Information given:
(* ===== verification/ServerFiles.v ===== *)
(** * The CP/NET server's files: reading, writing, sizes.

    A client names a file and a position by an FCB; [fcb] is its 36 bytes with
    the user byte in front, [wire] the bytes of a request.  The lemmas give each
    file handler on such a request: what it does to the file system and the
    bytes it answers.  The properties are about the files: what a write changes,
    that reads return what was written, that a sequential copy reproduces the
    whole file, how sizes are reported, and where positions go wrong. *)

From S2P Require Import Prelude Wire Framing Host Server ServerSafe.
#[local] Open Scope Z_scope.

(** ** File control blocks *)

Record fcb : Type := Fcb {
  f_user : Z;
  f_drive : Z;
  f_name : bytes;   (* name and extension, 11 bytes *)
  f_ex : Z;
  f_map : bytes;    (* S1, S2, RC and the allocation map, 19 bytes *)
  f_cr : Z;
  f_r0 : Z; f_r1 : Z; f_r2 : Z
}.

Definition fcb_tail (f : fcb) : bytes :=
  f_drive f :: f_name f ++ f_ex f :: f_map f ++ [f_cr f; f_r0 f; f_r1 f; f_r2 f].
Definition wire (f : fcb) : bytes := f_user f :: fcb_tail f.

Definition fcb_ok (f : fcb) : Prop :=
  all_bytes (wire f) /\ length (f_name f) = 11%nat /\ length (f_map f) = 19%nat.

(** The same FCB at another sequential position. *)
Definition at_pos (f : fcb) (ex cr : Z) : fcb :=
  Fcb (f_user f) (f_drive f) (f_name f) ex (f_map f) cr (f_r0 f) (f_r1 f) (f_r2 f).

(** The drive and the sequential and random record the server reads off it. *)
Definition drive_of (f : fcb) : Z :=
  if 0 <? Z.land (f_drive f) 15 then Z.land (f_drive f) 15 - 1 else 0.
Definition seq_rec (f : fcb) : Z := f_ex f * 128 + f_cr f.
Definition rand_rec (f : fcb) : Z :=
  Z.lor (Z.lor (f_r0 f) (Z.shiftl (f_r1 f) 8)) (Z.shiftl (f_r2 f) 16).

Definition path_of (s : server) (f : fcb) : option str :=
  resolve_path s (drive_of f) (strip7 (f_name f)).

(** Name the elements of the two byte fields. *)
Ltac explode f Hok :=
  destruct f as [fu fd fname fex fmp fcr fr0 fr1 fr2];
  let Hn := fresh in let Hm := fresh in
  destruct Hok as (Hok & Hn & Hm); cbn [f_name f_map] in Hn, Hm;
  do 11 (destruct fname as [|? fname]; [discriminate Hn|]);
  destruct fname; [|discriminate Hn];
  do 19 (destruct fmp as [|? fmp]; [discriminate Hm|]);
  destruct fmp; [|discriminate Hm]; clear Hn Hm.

Task to carry out: Transcribe the material so that every line matches the original exactly.

Answer to the exercise:
(* ===== verification/ServerFiles.v ===== *)
(** * The CP/NET server's files: reading, writing, sizes.

    A client names a file and a position by an FCB; [fcb] is its 36 bytes with
    the user byte in front, [wire] the bytes of a request.  The lemmas give each
    file handler on such a request: what it does to the file system and the
    bytes it answers.  The properties are about the files: what a write changes,
    that reads return what was written, that a sequential copy reproduces the
    whole file, how sizes are reported, and where positions go wrong. *)

From S2P Require Import Prelude Wire Framing Host Server ServerSafe.
#[local] Open Scope Z_scope.

(** ** File control blocks *)

Record fcb : Type := Fcb {
  f_user : Z;
  f_drive : Z;
  f_name : bytes;   (* name and extension, 11 bytes *)
  f_ex : Z;
  f_map : bytes;    (* S1, S2, RC and the allocation map, 19 bytes *)
  f_cr : Z;
  f_r0 : Z; f_r1 : Z; f_r2 : Z
}.

Definition fcb_tail (f : fcb) : bytes :=
  f_drive f :: f_name f ++ f_ex f :: f_map f ++ [f_cr f; f_r0 f; f_r1 f; f_r2 f].
Definition wire (f : fcb) : bytes := f_user f :: fcb_tail f.

Definition fcb_ok (f : fcb) : Prop :=
  all_bytes (wire f) /\ length (f_name f) = 11%nat /\ length (f_map f) = 19%nat.

(** The same FCB at another sequential position. *)
Definition at_pos (f : fcb) (ex cr : Z) : fcb :=
  Fcb (f_user f) (f_drive f) (f_name f) ex (f_map f) cr (f_r0 f) (f_r1 f) (f_r2 f).

(** The drive and the sequential and random record the server reads off it. *)
Definition drive_of (f : fcb) : Z :=
  if 0 <? Z.land (f_drive f) 15 then Z.land (f_drive f) 15 - 1 else 0.
Definition seq_rec (f : fcb) : Z := f_ex f * 128 + f_cr f.
Definition rand_rec (f : fcb) : Z :=
  Z.lor (Z.lor (f_r0 f) (Z.shiftl (f_r1 f) 8)) (Z.shiftl (f_r2 f) 16).

Definition path_of (s : server) (f : fcb) : option str :=
  resolve_path s (drive_of f) (strip7 (f_name f)).

(** Name the elements of the two byte fields. *)
Ltac explode f Hok :=
  destruct f as [fu fd fname fex fmp fcr fr0 fr1 fr2];
  let Hn := fresh in let Hm := fresh in
  destruct Hok as (Hok & Hn & Hm); cbn [f_name f_map] in Hn, Hm;
  do 11 (destruct fname as [|? fname]; [discriminate Hn|]);
  destruct fname; [|discriminate Hn];
  do 19 (destruct fmp as [|? fmp]; [discriminate Hm|]);
  destruct fmp; [|discriminate Hm]; clear Hn Hm.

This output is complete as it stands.